Hodgkinson argues that it is critical to also focus on the effects of political change on people’s lives, for example, through the politics of land. Andrew Hartnack’s Ordered Estates adds to this understanding by exploring the topic of farm welfare regimes. Hartnack’s study provides an excellent set of examples of how party politics of land was experienced by farm workers. However, his lack of emphasis on political negotiations means that Hartnack often overlooks the layer of local politics, which has a significant role in understanding the impact of these dynamics on Zimbabwean lives.

Another issue Hodgkinson investigates is the international dimensions law and rights discourse used to imagine an alternative version of Zimbabwean nationhood. This discourse crossed national boundaries and was recognised in wider global political and legislative worlds, which is precisely the concern of Rights after Wrongs by Shannon Morreira. Morreira explores how human rights discourses were understood and used by Zimbabweans between 2007 and 2011, both in Zimbabwe and as migrants in South Africa. Rights after Wrongs asks critical questions about the law and rights talk in Zimbabwe, showing how these discourses gave people a useable framework to imagine political community after 2000 and their place within it, and a means of challenging the constraints that were imposed upon them.

Hodgkinson provides an in-depth review of these three books that illuminate our understanding of how and why Zimbabwean politics has unfolded as it has, and reveal the various uses of the two competing frameworks of Zimbabwean politics that emerged after 2000. These studies give us a much more useful means of understanding Zimbabwe than comparative analysis.
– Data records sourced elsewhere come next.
(** * Study Navigator add-on: hierarchical tag aggregation and export

    A shallow embedding of
    - [services/hierarchical_tag_counter.py] (class HierarchicalTagCounter),
    - [services/base_export_service.py] (class BaseExportService),
    - [services/export_service_factory.py] and
      [services/all_tags_export_service.py],
    - [unified_card_exporter.py] (class UnifiedCardExporter),
    together with the properties of these functions.

    Python [str] values are modelled as [string] (sequences of 8-bit
    characters), Python [set]s as [gset], the counter's [defaultdict]s as
    [gmap]s, and the insertion-ordered [dict] handed to the counter as the
    list of its items. *)

From Stdlib Require Import ZArith String Ascii List.
From stdpp Require Import base gmap sets list strings sorting.

Local Open Scope string_scope.
Local Open Scope Z_scope.
Local Open Scope list_scope.
Set Warnings "-clear-no-such-hyp,-register-all".

(** ** Python string primitives used by the source *)

Module PyStr.

(** [s.split('::')]: leftmost, non-overlapping occurrences of the
    delimiter cut the string; the result is never empty. *)
Fixpoint split (s : string) : list string :=
  match s with
  | EmptyString => [EmptyString]
  | String c rest =>
      match c, rest with
      | ":"%char, String ":"%char rest' => EmptyString :: split rest'
      | _, _ =>
          match split rest with
          | p :: ps => String c p :: ps
          | [] => [String c EmptyString]
          end
      end
  end.
(** C1, as the code has it.  Refinement does not look at the
    classification: once it has returned a sentence, every response of the
    oracle goes to [_plan].  There the tag Skill selects the skill handler
    and every other tag the talk handler; a response parsed as Solution
    ends in a talk action on its payload. *)
Theorem think_routes_every_response w w1 lt rsp :
  refine_memory llm w = (Ok (Some lt), w1) ->
  truthy lt = true ->
  aask llm (build_prompt skills lt) [] = Some rsp ->
  let w2 := classified skills lt rsp w1 in
  think llm skills resolver w = _plan skills resolver rsp lt w2 /\
  ((extract_info rsp).1 = MessageType.value MessageType.Skill ->
   think llm skills resolver w
   = skill_handler skills resolver (extract_info rsp).2 lt w2) /\
  ((extract_info rsp).1 <> MessageType.value MessageType.Skill ->
   think llm skills resolver w = talk_handler (extract_info rsp).2 lt w2) /\
  ((extract_info rsp).1 = MessageType.value MessageType.Solution ->
   think llm skills resolver w
   = (Ok true, talk_todo (extract_info rsp).2 lt w2)).
Proof.
  intros Hr Ht Hrsp w2.
  assert (Hthink : think llm skills resolver w
                   = _plan skills resolver rsp lt w2).
  { unfold think, bind. rewrite Hr, Ht. cbn.
    unfold ask, bind, modify. cbn. rewrite Hrsp. reflexivity. }
  assert (Htalk : (extract_info rsp).1 <> MessageType.value MessageType.Skill ->
    think llm skills resolver w = talk_handler (extract_info rsp).2 lt w2).
  { intros Hs. rewrite Hthink. unfold _plan.
    destruct (extract_info rsp) as [skill text]. cbn in *.
    now rewrite (handlers_get_other skills resolver _ Hs). }
  split; [exact Hthink|]. split; [|split; [exact Htalk|]].
  - intros Hs. rewrite Hthink. unfold _plan.
    destruct (extract_info rsp) as [skill text]. cbn in *. subst skill.
    now rewrite handlers_get_Skill.
  - intros Hs. rewrite Htalk; [apply talk_handler_run|].
    rewrite Hs. discriminate.
Qed.

End Cycle.

(** ** Execution and snapshots *)

Section Execute.

Context {BrainMemory Snapshot : Type} `{!BrainMemoryOps BrainMemory Snapshot}.

Variable Action_run : Action -> result (option RunResult).

Abbreviation W := (World BrainMemory Snapshot).

Implicit Types (w : W).

(** C8, as the code has it.  When the pending action returns nothing, or
    the empty text, [act] returns [None] and the world is as it was.  A
    text that is not empty is added to memory as an answer and returned as
    an output; an output object is returned as it is and its content added
    to memory as an answer. *)
Theorem act_result w action result :
  todo w = Some action ->
  Action_run action = Ok result ->
  (result = None \/ result = Some (RStr EmptyString) ->
   act Action_run w = (Ok None, w)) /\
  (forall s, result = Some (RStr s) -> s <> EmptyString ->
   act Action_run w
   = (Ok (Some {| output_content := s; output_instruct_content := None |}),
      set_memory (add_answer (answer_of_str s) (memory w)) w)) /\
  (forall o, result = Some (ROutput o) ->
   act Action_run w
   = (Ok (Some o),
      set_memory (add_answer (answer_of_output action o) (memory w)) w)).
Proof.
  intros Htodo Hrun.
  assert (Hact : act Action_run w
    = (if not_result result then ret None
       else match result with
            | None => ret None
            | Some (RStr s) =>
                bind (modify (fun w =>
                        set_memory (add_answer (answer_of_str s) (memory w)) w))
                     (fun _ => ret (Some {| output_content := s;
                                            output_instruct_content := None |}))
            | Some (ROutput o) =>
                bind (modify (fun w =>
                        set_memory
                          (add_answer (answer_of_output action o) (memory w)) w))
                     (fun _ => ret (Some o))
            end) w).
  { unfold act, bind, gets, lift. rewrite Htodo, Hrun. reflexivity. }
  rewrite Hact. split; [|split].
  - intros [->| ->]; reflexivity.
  - intros s -> Hs. destruct s; [congruence|reflexivity].
  - intros o ->. reflexivity.
Qed.
Lemma lookup_unknown_kind (s : string) :
  ~ In s shape_kinds ->
  lookup_kind (Some s) (shape_map SINCOS generic_shape) = None.
Proof.
  intros Hs. unfold shape_kinds in Hs. cbn [In] in Hs.
  unfold shape_map. cbn [lookup_kind kind_eqb].
  repeat match goal with
         | |- context [String.eqb s ?k] =>
             destruct (String.eqb_spec s k) as [->|_]; [exfalso; tauto|]
         end.
  reflexivity.
Qed.

(** X19.  [create_shape] looks the kind up and calls what it finds with the
    same arguments: without a kind it returns the generic shape and renders
    nothing; for a kind that is not one of the nine names it raises
    KeyError before anything else happens; for each of the nine names the
    outcome is that of the constructor of that name, so the shape that is
    returned has already been rendered once (and a failing call has
    rendered nothing). *)
Theorem create_shape_dispatch (kind : pymode) (args : list pyval) (kw : kwargs)
        (mode emode : pymode) (st : State) :
  create_shape SINCOS generic_shape None args kw st = Called (Ok generic_shape, st) /\
  (forall s : string,
      kind = Some s -> ~ In s shape_kinds ->
      create_shape SINCOS generic_shape kind args kw st = KeyError) /\
  (forall s : string,
      kind = Some s -> In s shape_kinds ->
      exists out : result PShape * State,
        create_shape SINCOS generic_shape kind args kw st = Called out /\
        drawn_once st out) /\
  create_shape SINCOS generic_shape (Some "rect") args (mkKwargs (Some mode) None) st
  = Called (rect args mode st) /\
  create_shape SINCOS generic_shape (Some "square") args (mkKwargs (Some mode) None) st
  = Called (square args mode st) /\
  create_shape SINCOS generic_shape (Some "ellipse") args (mkKwargs (Some mode) None) st
  = Called (ellipse SINCOS args mode st) /\
  create_shape SINCOS generic_shape (Some "circle") args (mkKwargs (Some mode) None) st
  = Called (circle SINCOS args mode st) /\
  create_shape SINCOS generic_shape (Some "arc") args
               (mkKwargs (Some mode) (Some emode)) st
  = Called (arc SINCOS args mode emode st) /\
  create_shape SINCOS generic_shape (Some "line") args no_kwargs st
  = Called (line args st) /\
  create_shape SINCOS generic_shape (Some "triangle") args no_kwargs st
  = Called (triangle args st) /\
  create_shape SINCOS generic_shape (Some "quad") args no_kwargs st
  = Called (quad args st).
Proof.
  split; [reflexivity|]. split; [|split; [|repeat split; reflexivity]].
  - intros s -> Hs. unfold create_shape.
    rewrite (lookup_unknown_kind s Hs). reflexivity.
  - intros s -> Hs. unfold shape_kinds in Hs. cbn [In] in Hs.
    destruct kw as [km ke].
    repeat (destruct Hs as [<-|Hs]); [..|contradiction];
      eexists; (split; [reflexivity|]);
      cbn [kw_absent kw_value kw_mode kw_ellipse_mode];
      destruct km, ke; cbn [kw_absent andb];
      first [ reflexivity
            | apply arc_drawn_once | apply circle_drawn_once
            | apply ellipse_drawn_once | apply line_drawn_once
            | apply quad_drawn_once | apply rect_drawn_once
            | apply square_drawn_once | apply triangle_drawn_once
            | destruct args as [|x [|y [|z [|w rest]]]];
              first [reflexivity | apply point_drawn_once] ].
Qed.

End CreateShapeFacts.

Lemma create_shape_dispatch_witness :
  let st := sketch_state identity_matrix ROUND 1 in
  let sh := Shape LINES [[0; 0; 0]; [3; 4; 0]]%R [] in
  ~ In "box" shape_kinds /\
  In "line" shape_kinds /\
  create_shape (sincos_table 3600) Geometry (Some "box") [] no_kwargs st = KeyError /\
  create_shape (sincos_table 3600) Geometry (Some "line")
               [Num 0; Num 0; Num 3; Num 4] no_kwargs st
  = Called (Ok sh, after_render sh st).
Proof.
  intros st sh.
  assert (Hbox : ~ In "box" shape_kinds).
  { unfold shape_kinds. cbn [In].
    intros H. repeat (destruct H as [H|H]; [discriminate H|]). exact H. }
  assert (Hline : In "line" shape_kinds) by (unfold shape_kinds; cbn; tauto).
  split; [exact Hbox|]. split; [exact Hline|]. split.
  - destruct (create_shape_dispatch (sincos_table 3600) Geometry (Some "box") []
                no_kwargs None None st) as (_ & Hkey & _).
    exact (Hkey "box" eq_refl Hbox).
  - destruct (create_shape_dispatch (sincos_table 3600) Geometry (Some "line")
                [Num 0; Num 0; Num 3; Num 4] no_kwargs None None st)
      as (_ & _ & _ & _ & _ & _ & _ & _ & Hl & _).
    rewrite Hl. reflexivity.
Defined.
The question remains, however, whether Zimbabwe has entered a new political era. As one of the men responsible for some of ZANU(PF)’s worst campaigns of violence over the last 40 years, Mnangagwa’s rule seems set to be just as authoritarian, violent and unaccountable Mugabe’s, as recent events have shown. Yet, despite the obvious continuities, we should not be too quick to dismiss the notion that this may be a new era for Zimbabwean politics.

Dan Hodgkinson (2019) 'The Mnangagwa Era? Periodisation and Politics in Zimbabwe', Journal of Southern African Studies.